While there are many historical Japanese gardens in Tokyo and Kyoto in Japan, there are also many in Shimane Prefecture. Matsue City and Izumo City, in particular, are known for their unique regional Japanese gardens.
The Japanese garden is not only beautiful to look at and fascinating to behold in its profundity, but everything about the Japanese garden is imbued with deep meaning.
One of the most commonly used is gravel. The significance of gravel in Japanese gardens can be divided into several categories.
It means oceans, rivers and clouds.
The most common meaning of gravel in Japanese gardens is when it means the sea or a river. In other words, it means water.
The flow of water is expressed in easy-to-understand patterns of gravel, with rough gravel upstream and fine gravel downstream.
There are two types of Japanese gardens: pond gardens, which use water, and dry landscape gardens, which do not use water. In dry landscape gardens, gravel is used to represent water.
The use of gravel is also clever, and the expression of water, such as rough ocean waves and calm conditions, is skillfully expressed using gravel.
The photo shows the Zuihouin Garden. The standing stones at the back of the garden signify the legendary Horai Island, where a hermit is making medicinal herbs for immortality. Therefore, in order to signify that it is inaccessible to humans, the gravel is undulated greatly to represent the wild and inaccessible sea.

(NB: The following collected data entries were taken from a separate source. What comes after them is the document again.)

(** A command runs its script once, on a server that is as it was. *)
Lemma command_ok v s c : redis_holds v c ->
  exists r t reply c', server_holds v r t /\ t < lasts /\ run_script t s r = (reply, rc_server c') /\
    redis_before (rc_clock c') = t /\ command hiredis s c = (Some reply, c').
Proof.
  intros H. unfold command, bindM, pickSlot. cbn [fst snd rc_slots].
  set (c0 := mkRc _ _ _ _ _). set (i := Z.to_nat _).
  assert (H0 : redis_holds v c0) by exact H. clearbody c0 i.
  assert (Hsend : forall c1, redis_holds v c1 -> exists r t reply c', server_holds v r t /\ t < lasts /\
    run_script t s r = (reply, rc_server c') /\ redis_before (rc_clock c') = t /\
    send_command hiredis i s c1 = (Some reply, c')).
  { intros c1 H1. apply (radvance_holds v) in H1. unfold send_command, bindM, eval_call.
    rewrite (ra_ok HR). unfold redis_holds in H1. cbn [rc_clock radvance redis_before] in H1.
    destruct (run_script (rk_now (hiredis (rc_clock c1))) s (rc_server (radvance hiredis c1))) as [reply r'] eqn:E.
    exists (rc_server (radvance hiredis c1)), (rk_now (hiredis (rc_clock c1))), reply.
    destruct (note_reply reply (set_server r' (radvance hiredis c1))) as [u c'] eqn:En. exists c'.
    assert (Hc' : rc_server c' = r' /\ rc_clock c' = S (rc_clock c1)) by (unfold note_reply, RedisClient.setLastError, modify in En; destruct reply; by simplify_eq/=).
    destruct Hc' as [-> ->]. split_and!; [done|apply ra_lasts, HR|done|done|done]. }
  assert (Hready : exists c1, slot_ready hiredis i c0 = (true, c1) /\ redis_holds v c1).
  { unfold slot_ready, bindM, gets. destruct (default false (rc_slots c0 !! i)); [by exists c0|by apply connect_ok]. }
  destruct Hready as (c1 & -> & H1). by apply Hsend.
Qed.

(** Scripts of the node about other tasks. *)
Lemma command_calm v s c : (forall t, calm_at t s) -> redis_holds v c -> redis_holds v (command hiredis s c).2.
Proof.
  intros Hs H. destruct (command_ok v s c H) as (r & t & reply & c' & Hr & _ & Hrun & Ht & ->).
  unfold redis_holds. cbn [snd]. rewrite Ht. pose proof (server_holds_calm v r t s (Hs t) Hr) as Hc. by rewrite Hrun in Hc.
Qed.
Lemma rounds_end pn blocked waits s : loop_ok_with pn s -> is_Some (lp_wake s) ->
  stop_called waits -> (rounds blocked waits s).1 <> None.
Proof.
  intros Hs Hw (before & after & w0 & -> & Hin). revert blocked s Hs Hw.
  induction before as [|[m w] before IH]; intros blocked s Hs Hw; cbn [app rounds]; destruct (negb blocked && lp_stop_requested s); try done.
  - pose proof (between_ok pn Exchange s Hs) as Hb. assert (Hst : lp_stop_requested (between Exchange s) = true) by done.
    destruct w0 as [| |fds]; [by rewrite rounds_requested|done|].
    destruct (reported fds (between Exchange s)) as [|fd l]; [by apply (rounds_woken pn)|].
    destruct (handle_events_ok pn (fd :: l) _ Hb) as [_ H _]. destruct (handle_events (fd :: l) _) as [[] s']; [|done].
    rewrite rounds_requested; [done|by apply H].
  - pose proof (between_ok pn m s Hs) as Hb. assert (Hbw : is_Some (lp_wake (between m s))) by by rewrite between_wake.
    destruct w as [| |fds]; [by apply IH|done|].
    destruct (reported fds (between m s)) as [|fd l]; [by apply IH|].
    destruct (handle_events_ok pn (fd :: l) _ Hb) as [H1 _ H3]. destruct (handle_events (fd :: l) _) as [[] s']; [|done].
    apply IH; [done|]. simpl in H3. by rewrite H3.
Qed.

Lemma after_pending_ok success s : loop_ok s ->
  loop_ok (after_pending success s).2 /\ (after_pending success s).1 <> Running /\
  (lp_stop_requested s = true -> winding_down (after_pending success s).2).
Proof.
  intros Hs. destruct (resumePending_ok s Hs). unfold after_pending, bindM, retM.
  by destruct (resumePendingCoroutines s) as [[] s'].
Qed.

(** A coroutine can only be left waiting by a loop that nobody asked to stop. *)
Lemma rounds_unasked blocked waits s s' : rounds blocked waits s = (Some true, s') -> lp_stop_requested s' = true.
Proof.
  revert blocked s. induction waits as [|[m w] waits IH]; intros blocked s; cbn [rounds].
  - destruct blocked, (lp_stop_requested s) eqn:E; try done. by intros [= <-].
  - destruct (negb blocked && lp_stop_requested s) eqn:E; [intros [= <-]; by apply andb_true_iff in E as [_ E]|].
    destruct w as [| |fds]; [apply IH|done|]. destruct (reported fds _) as [|fd l]; [apply IH|].
    by destruct (handle_events (fd :: l) _) as [[] ?]; [apply IH|].
Qed.

(** C17.  The event loop strands no coroutine: whatever the callbacks and the
    coroutines do when they are run (short of removing the loop's private wake
    descriptor), the loop's tables agree with what the kernel watches; when
    another thread calls [stop], its flag and its write to the wake descriptor
    end [run] even if nothing else ever becomes ready; and when [run] returns
    success the loop was asked to stop and every coroutine ever suspended on it
    has been resumed, or dropped with its descriptor by [delFd], exactly
    once. *)
Theorem stopped_loop_strands_no_coroutine waits s :
  loop_ok s -> lp_open s = true -> is_Some (lp_wake s) ->
  loop_ok (run waits s).2 /\
  (stop_called waits -> (run waits s).1 <> Running) /\
  ((run waits s).1 = Returned true ->
     lp_stop_requested (run waits s).2 = true /\
     lp_coro_callbacks (run waits s).2 = ∅ /\
     lp_suspended_log (run waits s).2 ≡ₚ lp_resumed_log (run waits s).2 ++ lp_dropped_log (run waits s).2).
Proof.
  intros Hs Ho Hw. unfold run. rewrite Ho. cbn [negb orb].
  assert (Hend : forall success s1, loop_ok s1 -> (success = true -> lp_stop_requested s1 = true) ->
    (after_pending success s1).1 = Returned true -> winding_down (after_pending success s1).2).
  { intros success s1 H1 H2 Hr. apply after_pending_ok; [done|]. apply H2. revert Hr.
    unfold after_pending, bindM, retM. destruct (resumePendingCoroutines s1) as [[] ?]; by intros [= ->]. }
  assert (Hwd : forall s1, loop_ok s1 -> winding_down s1 ->
    lp_stop_requested s1 = true /\ lp_coro_callbacks s1 = ∅ /\ lp_suspended_log s1 ≡ₚ lp_resumed_log s1 ++ lp_dropped_log s1).
  { intros s1 [_ _ Hc _] [Hst He]. split; [done|]. split; [done|]. rewrite Hc, He, map_to_list_empty. simpl. by rewrite app_nil_r. }
  destruct (lp_stop_requested s) eqn:Est.
  - destruct (after_pending_ok true s Hs) as (H1 & H2 & H3). split_and!; [done|done|]. intros Hr. apply Hwd; auto.
  - pose proof (rounds_ok _ false waits s Hs) as Hr. pose proof (rounds_end _ false waits s Hs Hw) as Hn.
    pose proof (rounds_unasked false waits s) as Hu.
    destruct (rounds false waits s) as [[success|] s1]; simpl in Hr, Hn.
    + destruct (after_pending_ok success s1 Hr) as (H1 & H2 & _). split_and!; [done|done|].
      intros He. apply Hwd; [done|]. apply Hend; [done| |done]. intros ->. by apply (Hu s1).
    + split_and!; [done|by intros ?%Hn|done].
Qed.

End EpollLoop.

Arguments Loop : clear implicits.

(** Coroutines that wait for their own descriptor again whenever they may, as a
    connection's handler does when a read would block. *)
Module LoopExample.

Definition callback_ops (cb : Z) (fd : Z) (s : Loop Z Z) : list (@LoopOp Z Z) * bool :=
  ([OAddCoroutine true (cb + 10) (cb + 10); OAddCoroutine true (cb + 11) (cb + 11)], true).
Definition coroutine_ops (c : Z) (s : Loop Z Z) : list (@LoopOp Z Z) * bool :=
  (if isStopping s || bool_decide (lp_wake s = Some 14) then [] else [OAddCoroutine true c c; ODelFd 14], true).

(** The wake descriptor is 3, the listening socket 4. *)
Definition listening : Loop Z Z := (addFd true 4 (User 4) (init 2 3 true new_loop).2).2.
Definition loop_run (waits : list (Meanwhile * WaitResult)) := run callback_ops coroutine_ops waits listening.

Lemma listening_ok : loop_ok_with [] listening.
Proof.
  unfold listening. apply addFd_ok.
  split; simpl; [set_solver|set_solver|reflexivity|by intros fd [= <-]].
Qed.

Lemma callbacks_spare cb fd s : Forall (spares_wake s) (callback_ops cb fd s).1.
Proof. repeat constructor. Qed.
Lemma coroutines_spare c s : Forall (spares_wake s) (coroutine_ops c s).1.
Proof. unfold coroutine_ops. destruct (isStopping s); simpl; [constructor|]. case_bool_decide; repeat constructor. done. Qed.

(** The listening socket becomes ready, then the two connections; then the loop
    waits with nothing to do while another thread stops it. *)
Definition served : list (Meanwhile * WaitResult) :=
  [(Nothing, Ready [4]); (Nothing, Interrupted); (Nothing, Ready [15; 14]); (Nothing, Ready []); (Exchange, Ready []);
   (Wake, Ready [])].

It may also be raging clouds. It means the top of a mountain is poking out of the clouds.
It means the abstract world.
Many Japanese gardens are strongly influenced by Buddhist and other philosophies. The depicted ideas of the campus called a garden may represent an abstract world, such as gravel as meaning heaven or the afterlife.
The photo shows the garden at Ryugenin, the pagoda of Daitokuji Temple, which is said to be the smallest stone garden in Japan. The gravel in this garden has round ripples that represent a drop of water dripping down, signifying the importance of a single drop of water as it becomes a stream, then a large river, and finally an ocean.
If the gravel represents a thought, it is difficult to know its meaning at a glance.
Many have explanatory notes nearby describing the meaning or a guide will explain it to you, so it is best to ask questions and listen.
It means as much to the viewer as it does to the viewer.
Today, there are many gardens whose meaning is not clearly known.
Gardens built in the olden days had no author, of course, and the owners who inherited them from generation to generation have no way of knowing their true meaning if they have not heard it passed down from generation to generation.
The photo shows Ryoanji Temple in Kyoto, Japan, a very famous garden known for its stone garden made of 15 stones. However, there are 100 different meanings of this garden, and the correct answer is not known.
It is safe to say that these gardens have as much meaning as the number of people who see them. It is the quintessential Japanese garden that looks different depending on the way one looks at it from the heart.
Gravel in Japanese gardens is very often used as the perfect entity for various expressions because it can be freely shaped. However, its meanings vary from easy to understand to those that cannot be understood without explanation.
In fact, there are many gardens whose meanings are still not clearly defined. However, one of the deepest aspects of Japanese gardens is that the viewer is free to consider the connotations. Let’s think about the meaning of gravel and enjoy viewing gardens.